En ce moment

Titre

Artiste


Macron et Sapin, ravis de divorcer

Écrit par sur août 31, 2016

Démissionnaire, le ministre de l'Economie a passé mercredi ses pouvoirs à son collègue des Finances, désormais à la tête d'un Bercy réunifié après dix-huit mois de relations tumultueuses.La cérémonie fut expéditive. Mercredi, Emmanuel Macron, ministre de l’Economie démissionnaire, a passé le relais à son collègue des Finances Michel Sapin au terme d’un discours minimaliste, plus critique que tendre. «Nous n’avons pas tout réussi, nous n’avons pas tout terminé, il reste beaucoup de choses à faire», regrette Macron, qui, s’il dit sa«fierté» d’avoir servi dans le «gouvernement de Manuel Valls et au service du Président de la République» évite de s’appesantir sur sa cohabitation tumultueuse avec son aîné du 6e étage. Tout à sa nouvelle aventure, Macron en reste à l’autocélébration: «Si vous voulez prendre la mer sans risque de chavirer, alors n’achetez pas un bateau, achetez une île», poursuit-il citant Marcel Pagnol, «Bercy est une île formidable, j’ai été très fier d’y être arrivé. C’est une île essentielle de l’archipel que forme l’Etat. Les circonstances que nous vivons imposent de prendre des risques, et si j’ose cette métaphore : de prendre la mer. Je me devais de prendre la mer dans une embarcation résolument plus frêle mais avec un cap, et une volonté de prendre ce risque.»  Façon de suggérer que de «cap» et de «volonté», Bercy manquerait singulièrement. Soucieux des apparences, Michel Sapin dit regretter «à titre personnel et collectif» le départ du locataire du 3e étage. Mais en son for intérieur, celui qui est désormais à la tête d’un Bercy réunifié pense plutôt «bon vent».

Escargots

C’est qu’entre les deux hommes, l’agacement est, depuis dix-huit mois, réciproque. D’emblée, Sapin qui comprend mal la bienveillance de son ami Hollande vis-à-vis d’un Macron qu’il juge inutilement provocateur, ne perd jamais l’occasion d’une vanne: «Tu es comme les escargots, tu baves tout le temps», lui balance-t-il mi avril 2015 à l’ouverture d’un conseil des ministres. A cette «plaisanterie» pour le moins vacharde, Macron oppose un sourire éclatant. «C’est son arme le sourire: cela lui évite de répondre à beaucoup de questions», confiera plus tard le ministre des Finances, pourtant sensible à «l’intelligence et à la finesse»de son jeune collègue.

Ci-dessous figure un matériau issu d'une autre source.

(** ** Paths *)
Definition ServerConfig_data_dir (c : ServerConfig) : str := sv_data_dir (cfg_server c).
Definition ServerConfig_ca_cert_path (c : ServerConfig) : str :=
  path_join (sv_data_dir (cfg_server c)) (lit "ca.crt").
Definition ServerConfig_ca_key_path (c : ServerConfig) : str :=
  path_join (sv_data_dir (cfg_server c)) (lit "ca.key").
Definition ServerConfig_server_cert_path (c : ServerConfig) : str :=
  path_join (sv_data_dir (cfg_server c)) (lit "server.crt").
Definition ServerConfig_server_key_path (c : ServerConfig) : str :=
  path_join (sv_data_dir (cfg_server c)) (lit "server.key").
Definition ServerConfig_ta_key_path (c : ServerConfig) : str :=
  path_join (sv_data_dir (cfg_server c)) (lit "ta.key").
Definition ServerConfig_dh_path (c : ServerConfig) : str :=
  path_join (sv_data_dir (cfg_server c)) (lit "dh.pem").

(** ** Validation *)
(** [if bad { return Err(..) }] *)
Definition reject (bad : bool) (e : ConfigError) : res ConfigError unit := if bad then Err e else Ok tt.

(** [for (idx, x) in l.iter().enumerate() { f(idx, x)?; }] *)
Fixpoint for_each {A} (f : nat -> A -> res ConfigError unit) (idx : nat) (l : list A) :
    res ConfigError unit :=
  match l with
  | [] => Ok tt
  | x :: l' => _ ← f idx x; for_each f (S idx) l'
  end.

Section Validate.
Context {N4 N6 : Type} `{Net4 : !IpNetText 32 N4} `{Net6 : !IpNetText 128 N6} {UC : Unicode}.

Definition hostname_char (c : str) : bool :=
  uc_alphanumeric c || bool_decide (c = lit "-") || bool_decide (c = lit ".").

Definition validate_label (label : str) : res ConfigError unit :=
  _ ← reject (bool_decide (label = [])) (ValidationError (lit "Hostname labels cannot be empty"));
  reject (63 <? length label)%nat
    (ValidationError (lit "Hostname label '" ++ label ++ lit "' exceeds maximum length (63 characters)")).

Definition ServerConfig_validate_hostname_or_ip (host : str) : res ConfigError unit :=
  if is_some (parse_ip host) then Ok tt else
  _ ← reject (bool_decide (host = [])) (ValidationError (lit "Hostname cannot be empty"));
  _ ← reject (253 <? length host)%nat
        (ValidationError (lit "Hostname exceeds maximum length (253 characters)"));
  _ ← reject (negb (forallb hostname_char (chars host)))
        (ValidationError (lit "Hostname contains invalid characters"));
  _ ← reject (starts_with (lit ".") host || ends_with (lit ".") host)
        (ValidationError (lit "Hostname cannot start or end with a dot"));
  _ ← reject (starts_with (lit "-") host || ends_with (lit "-") host)
        (ValidationError (lit "Hostname cannot start or end with a hyphen"));
  _ ← reject (contains (lit "..") host)
        (ValidationError (lit "Hostname cannot contain consecutive dots"));
  for_each (fun _ label => validate_label label) 0 (split_on 46 host).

En juillet 2015, le différend entre les deux hommes prend une tournure plus sérieuse. Sa loi désormais derrière lui, l’hyperactif Macron entreprend de s’immiscer dans la gestion de la crise grecque, pré carré de Sapin. L’intérêt de l’ancien secrétaire général de l’Elysée pour la chose européenne l’y pousse. Sa soif inextinguible de lumière, lui dont les dossiers courants se prêtent mal à l’exposition médiatique, aussi. Mais pour Sapin, les interventions intempestives de son collègue brouillent le message de la France dans des négociations internationales particulièrement délicates. Quand il surprend Macron en train de disserter de la situation de la Grèce devant une trentaine de journalistes, Sapin cache mal son irritation. Choisissant de brouiller les pistes, Macron lui lance sur un ton faussement badin: «Tu tombes bien, ce monsieur vient aussi de m’interroger perfidement sur le budget. Il pense qu’on ne réduit pas assez le déficit…» – «On verra plus tard» lui répond un Sapin glacial.

Ni droite, ni gauche

L’ambition du locataire du ministre de l’Economie va attiser les braises. Macron, qui doit vite renoncer à mettre la main sur le portefeuille du Travail après le départ de François Rebsamen du gouvernement, œuvre en coulisse pour s’emparer de la maison Bercy à l’occasion du remaniement de févier. Mi-décembre 2015, alors qu’il raccompagne le président béninois et son Premier ministre à l’entrée de l’hôtel des ministres, Macron tombe sur Sapin. Faussement affectif, le ministre des Finances prend alors son collègue par les épaules en disant aux deux autres : «Vous savez qu’il veut prendre ma place ?» Ambiance.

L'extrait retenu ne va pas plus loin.